Gainsborough's Family Album


Mary and Margaret Gainsborough, the Artist's Daughters Chasing a Butterfly. Thomas Gainsborough, c. National Gallery.

Today, surrounded by images of family and friends, it’s easy to forget how rare it was for people in the 18th c to have any form of likeness of those close to them. Royalty and the rich could commission portraits for posterity, but the majority of ordinary people went unrecorded. This is what makes the paintings in the National Portrait Gallery’s latest exhibition so unusual – and special. Gainsborough’s Family Album brings together for the very first time virtually all of the artist’s images of himself and his extended family across the years – some 50 in all. The curators have gathered them from far and near – one was rediscovered in private hands just weeks ago, having last been seen in public in 1882. We see affectionate portrayals of his daughters Margaret and Mary as they grow from little girls chasing a butterfly, to their transformation into young ladies, sumptuously dressed and ready to take their places in society. His wife, also Margaret, is there, growing greyer over the years, and his brother John, known as Scheming Jack because of his many failed money-making schemes, also puts in an appearance, along with the family’s dogs.

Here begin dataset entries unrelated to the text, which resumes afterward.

(** *** Reading the path of a URL *)

Lemma after_scheme_app (scheme rest : string) :
  all_chars (is_not ":") scheme = true ->
  Url.after_scheme (scheme ++ "://" ++ rest) = Some rest.
Proof.
  induction scheme as [|c s IH]; [reflexivity|].
  cbn [all_chars]. intros [Hc Hs]%andb_prop. specialize (IH Hs).
  unfold is_not in Hc. apply negb_true_iff in Hc.
  rewrite append_cons. cbn [Url.after_scheme].
  destruct s as [|c1 [|c2 s]].
  - rewrite append_nil in *. cbn. rewrite Hc. exact IH.
  - rewrite append_cons, append_nil in *.
    change ("://" ++ rest) with (String ":" (String "/" (String "/" rest))) in *.
    rewrite Hc. exact IH.
  - rewrite !append_cons in *. rewrite Hc. exact IH.
Qed.

Lemma drop_authority_app (netloc rest : string) :
  all_chars (fun c => negb (Url.ends_authority c)) netloc = true ->
  Url.drop_authority (netloc ++ "/" ++ rest) = "/" ++ rest.
Proof.
  induction netloc as [|c s IH]; [reflexivity|].
  cbn [all_chars]. intros [Hc Hs]%andb_prop. apply negb_true_iff in Hc.
  rewrite append_cons. cbn [Url.drop_authority]. rewrite Hc. exact (IH Hs).
Qed.

Lemma take_path_all (s : string) :
  all_chars (fun c => negb (Url.ends_path c)) s = true -> Url.take_path s = s.
Proof.
  induction s as [|c s IH]; [reflexivity|].
  cbn [all_chars]. intros [Hc Hs]%andb_prop. apply negb_true_iff in Hc.
  cbn [Url.take_path]. rewrite Hc, (IH Hs). reflexivity.
Qed.

(** ** UUIDs *)

Section UuidFacts.

Lemma digit_of_hex_digit (d : N) :
  (d < 16)%N -> digit_of (hex_digit d) = Some d.
Proof.
  intros Hd.
  assert (Hall : forallb
            (fun j => match digit_of (hex_digit j) with
                      | Some k => (k =? j)%N
                      | None => false
                      end)
            (map N.of_nat (seq 0 16)) = true) by (vm_compute; reflexivity).
  rewrite forallb_forall in Hall.
  specialize (Hall d (N_below_in_seq 16 d Hd)).
  destruct (digit_of (hex_digit d)) as [k|]; [|discriminate].
  apply N.eqb_eq in Hall. now subst.
Qed.



Lemma hex_digits_length (w : nat) (n : N) : String.length (hex_digits w n) = w.
Proof. induction w as [|w IH]; cbn; [reflexivity|]. now rewrite IH. Qed.

Lemma hex_digits_add (a b : nat) (n : N) :
  hex_digits (a + b) n = hex_digits a (n / 16 ^ N.of_nat b) ++ hex_digits b n.
Proof.
  induction a as [|a IH]; [reflexivity|].
  cbn [Nat.add hex_digits]. rewrite append_cons, IH. do 2 f_equal.
  rewrite N.Div0.div_div, <- N.pow_add_r. do 3 f_equal. lia.
Qed.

Tristram and Fox, by Thomas Gainsborough, Image c.Tate London
Thomas Gainsborough (1727 – 88) was one of Britain’s most successful eighteenth century portraitists, a favourite of royalty,  but in his private correspondence he lamented the need to earn his living from an endless parade of ‘damn’d Faces’ when he’d have preferred to concentrate on landscapes. However, the faces were where the money was. His father, a Suffolk clothes merchant, had been forced into bankruptcy, and had to be rescued by a wealthy nephew. The shadow of this must have played a part in young Thomas’s pursuit of fame and fortune. He began young. Having shown some artistic talent, he was apprenticed when he was 13 to an illustrator in London. By the unusually early age of 16 he set up his own studio in Hatton Garden, and three years later met and married Margaret Burr, the illegitimate daughter of Henry, 3rd Duke of Beaufort, whose family gave her an annuity of £200 for the rest of her life. He celebrates his new family in a rural setting with their first child, who died while young.

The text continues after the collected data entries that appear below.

Lemma parse_props_level (props : object A) :
  forall h ha o, parse_props parse h props = (ha, o) ->
    (exists ext, ha = h ++ ext)
    /\ (forall h', agreeOn (length h) (length ha) None ha h' ->
        mapM (fun '(k', v') => x ← read h' v'; Some (k', x)) o
        = Some props)
    /\ match get props k with
       | None => get o k = None
       | Some x =>
           exists vx, get o k = Some vx /\
             match sel x with
             | None =>
                 forall h', agreeOn (length h) (length ha) None ha h' ->
                   resolve h' vx = None
             | Some s =>
                 exists b,
                   (length h <= b < length ha)%nat
                   /\ deref ha b = Some (slotsObject s)
                   /\ (forall h',
                         agreeOn (length h) (length ha) None ha h' ->
                         resolve h' vx = Some b)
                   /\ (forall s' h',
                         deref h' b = Some (slotsObject s') ->
                         agreeOn (length h) (length ha) (Some b) ha h' ->
                         mapM (fun '(k', v') =>
                                 x ← read h' v'; Some (k', x)) o
                         = Some (set props k (rep x s')))
             end
       end.
Proof.
  induction props as [|[k0 x0] props IH]; intros h ha o Hp; simpl in Hp.
  - injection Hp as <- <-. split; [exists []; by rewrite app_nil_r|].
    split; done.
  - destruct (parse h x0) as [hm v0] eqn:Hp0.
    destruct (parse_props parse hm props) as [hb o'] eqn:Hps.
    injection Hp as <- <-.
    destruct (Hlevel h x0 hm v0 Hp0) as ([ext0 ->] & _ & Hround0 & Hupd0).
    destruct (IH _ _ _ Hps) as ([ext1 ->] & Hround1 & Hupd1).
    assert (Hl0 : (length h <= length (h ++ ext0))%nat)
      by (rewrite length_app; lia).
    assert (Hl1 : (length (h ++ ext0) <= length ((h ++ ext0) ++ ext1))%nat)
      by (rewrite (length_app (h ++ ext0)); lia).
    split; [exists (ext0 ++ ext1); by rewrite app_assoc|].
    split.
    + intros h' Hag. simpl.
      rewrite (Hround0 h') by (eapply agreeOn_prefix; [exact Hag|lia|lia]).
      simpl.
      rewrite (Hround1 h') by (eapply agreeOn_suffix; [exact Hag|lia]).
      done.
    + simpl. destruct (String.eqb k0 k) eqn:Ek.
      * exists v0. split; [done|].
        destruct (sel x0) as [s|].
        -- destruct Hupd0 as (b & Hb & Hat & Hres & Hwrite).
           exists b. split; [lia|split; [|split]].
           ++ rewrite deref_app_l by lia. done.
           ++ intros h' Hag. apply Hres.
              eapply agreeOn_prefix; [exact Hag|lia|lia].
           ++ intros s' h' Hb' Hag. simpl.
              rewrite (Hwrite s' h' Hb')
                by (eapply agreeOn_prefix; [exact Hag|lia|lia]).
              simpl.
              rewrite (Hround1 h'); [done|].
              eapply agreeOn_except_outside;
                [eapply agreeOn_suffix; [exact Hag|lia]|lia].
        -- intros h' Hag. apply Hupd0.
           eapply agreeOn_prefix; [exact Hag|lia|lia].
      * destruct (get props k) as [x|]; [|done].
        destruct Hupd1 as (vx & Hvx & Hupd1). exists vx. split; [done|].
        destruct (sel x) as [s|].
        -- destruct Hupd1 as (b & Hb & Hat & Hres & Hwrite).
           exists b. split; [lia|split; [done|split]].
           ++ intros h' Hag. apply Hres.
              eapply agreeOn_suffix; [exact Hag|lia].
           ++ intros s' h' Hb' Hag. simpl.
              rewrite (Hround0 h').
              2:{ eapply agreeOn_except_outside;
                    [eapply agreeOn_prefix; [exact Hag|lia|lia]|lia]. }
              simpl.
              rewrite (Hwrite s' h' Hb')
                by (eapply agreeOn_suffix; [exact Hag|lia]).
              done.
        -- intros h' Hag. apply Hupd1.
           eapply agreeOn_suffix; [exact Hag|lia].
Qed.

The Artist with his Wife Margaret and Eldest Daughter Mary, Thomas Gainsborough,c National Gallery, London
The couple returned to Sudbury where two more daughters were born. Gainsborough quickly realised that there were not enough potential customers for his paintings in the little town, and in 1752 the family moved to nearby Ipswich, where he developed a moderately successful practice. He experimented artistically, using the family as subjects.
Mary and Margaret Gainsborough with a Cat c.National Gallery, London
 By 1858 he was running out of potential clients, so spent a trial season in fashionable Bath. The following year he settled there with his family, leasing a house in a stylish part of town. This was large enough to accommodate other members of his extended family, including his widowed sister, Mary Gibbon, who set up a millinery shop in part of the building. It also served as a showroom. Prospective customers could see examples of his work on the walls, including portraits of the artist and his wife Margaret (who acted as his business manager), enabling them to compare art with life. Work prospered and he took on his one and only apprentice, his nephew, Gainsborough Dupont, whom he also painted, looking as if he’d just stepped out of the court of Charles I.
Gainsborough Dupont, the Artist's Nephew, by Thomas Gainsborough Waddesdon (Rothschild Family)
But a serious illness reminded him of life’s precariousness. He arranged for his daughters to have art lessons, not just as a ladylike accomplishment, but to enable them to earn a living if necessary. He captured them practising their drawing, although it seems none of their work survived.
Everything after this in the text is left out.